MLCV #1 | Image Classification


Introduction

  • Tasks:

    • Image Classification : The task of classifying an image according to its visual content.

    • Image Representation : focus on the way to encode visual contents into vectors (embedding, encoding)



1. AlexNet (2012)

  • Introduction : CNNs have been prohibitively expensive to apply in large scale to high resolution images.
  • Method : Training on Multiple GPUs
def AlexNet(x):
  out = MP(relu(conv11x11(x)))
  out = MP(relu(conv5x5(out)))
  out = relu(conv3x3(out))
  out = relu(conv3x3(out))
  out = MP(relu(conv3x3(out)))
  out = FC(relu(FC(relu(FC(out)))))
  return out


2. VGG Net (2014)

  • Introduction : come up with significantly more accurate ConvNet
  • Method : deeper ConvNet
def VGG16(x):
  out = MP(conv3x3(conv3x3(x)))
  out = MP(conv3x3(conv3x3(out)))
  for i in range(3):
    out = MP(conv3x3(conv3x3(conv3x3(out))))
  out = softmax(FC(FC(FC(out))))
  return out


3. GoogleNet (2015)

  • Introduction : efficient deeper networks (with fewer params than AlexNet)
  • Method : inception module(NIN, Bottleneck)
def inception_block(x):
  branch_1x1 = conv1x1(x)
  branch_3x3 = conv3x3(conv1x1(x))
  branch_5x5 = conv5x5(conv1x1(x))
  branch_pool = conv1x1(MP3x3(x,same))
  out = concat([branch_1x1,branch_3x3,branch_5x5,branch_pool])
  return out


4. ResNet (Microsoft, 2015)

  • Introduction : to solve the degradation problem caused by deeper layer.
  • Method : Residual Block with shortcut(skip) connection defined as :

$$ \mathbf{x}_{l+1} = \mathbf{x}_l + F(\mathbf{x}_l,{W_i}) $$

def residual_block(x):
  out = relu(bn1(conv3x3(x)))
  out = relu(bn2(conv3x3(out)) + x)
  return out



5. DenseNet (2016)

  • Introduction : information about the input or gradient can vanish and wash out as CNNs become deep
  • Method : Dense Connectivity (not sum, just concat)
  • Result : 77.85% of top-1 accuracy in ImageNet

$$ x_l = H_l([x_0, x_1, … , x_{l-1} ]) $$

$[x_0, x_1, … , x_{l-1}]$ means concatenation of the features-maps produced in previous layers.

def dense_block(x):
  out = conv1x1(relu(bn1(x)))  # Bottleneck for comput. efficiency
  out = conv3x3(relu(bn2(out)))
  out = concat([x, out])
  return out


6. ResNeXt (2016)

  • Introduction : present a improved architecture that adopts ResNets strategy of repeating layers.
  • Method : split-transform-merge strategy (cardinality)
  • Result : 80.9% of top-1 accuracy in ImageNet with 83.6M params

$$ \mathbf{x}_{l+1} = \mathbf{x}l + \sum{i=1}^{cardin} F_i(\mathbf{x}_l) $$

def residual_block(x):
  out = relu(bn1(conv3x3(x, groups=cardinality)))
  out = relu(bn2(conv3x3(out, groups=cardinality)) + x)
  return out


7. ShuffleNet(2017)

  • Introduction : extremely computation-efficient CNN architecture named ShuffleNet, designed specially for mobile devices with very limited computing power.

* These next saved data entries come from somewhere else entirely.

Lemma open_discipline_witness :
  exists s, run 0%nat open_requests = Some s /\
  map (fun ev => needs_open (ev_call ev)) (take 3 (trace s)) = [true; true; false] /\
  exists ev, head (trace s) = Some ev /\
  exists P r fr, demand (ev_call ev) = Some P /\
    ev_ref ev = Some r /\ refHeap s !! r = Some fr /\ P fr.
Proof.
  destruct (run 0%nat open_requests) as [s|] eqn:E; [|vm_compute in E; discriminate].
  pose proof (run_reachable _ _ _ E) as Hs.
  assert (H : map (fun ev => needs_open (ev_call ev)) (take 3 (trace s)) = [true; true; false]).
  { clear Hs. vm_compute in E. injection E as <-. reflexivity. }
  exists s. split; [reflexivity|]. split; [exact H|].
  destruct (trace s) as [|ev t] eqn:Ht; [discriminate H|]. exists ev. split; [reflexivity|].
  injection H as Hev _. destruct (needs_open_demand _ Hev) as (P & HP & _). exists P.
  destruct (proj1 (open_discipline s Hs) ev P) as (r & fr & H1); [|exact HP|].
  { rewrite Ht. left. }
  exists r, fr. split; [exact HP|exact H1].
Defined.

  • Methods : utilizes two new operations, pointwise group convolution and channel shuffle

    1. divide the channels in each group into several subgroups

    2. feed each group in the next layer with difference subgroup



8. FixResNeXt (2019)

  • Introduction : Existing augmentations induce a significant discrepancy between the size of the objects seen by the classifier at train and test time.
  • Method : Simple strategy to optimize the classifier performance, that employs different train and test resolution : in face, a lower train resolution improves the classification at test time.
  • Result : 86.4% of top-1 accuracy in ImageNet with 83.6M params

(L) conventional augmentation method (R) proposed augmentation method


9. ViT : An Image is Worth 16x16 Words (2020, GoogRes)

  • Introduction :

    • Transformer architecture has become the de-facto standard for natural language processing tasks
    • In vision, attention is either applied in conjunction with convolutional networks, or used to replace certain components of convolutional networks while keeping their overall structure in place
    • We show that this reliance on CNNs is not necessary and a pure transformer applied directly to sequences of image patches can perform very well on image classification tasks.
  • Methods : applying a standard Transformer directly to images

    • Patch Embedding $x_i$ : extracts N non-overlapping image patches, performs a linear projection ($E$, is equivalent to a 2D conv) and then rasterises them into 1D token.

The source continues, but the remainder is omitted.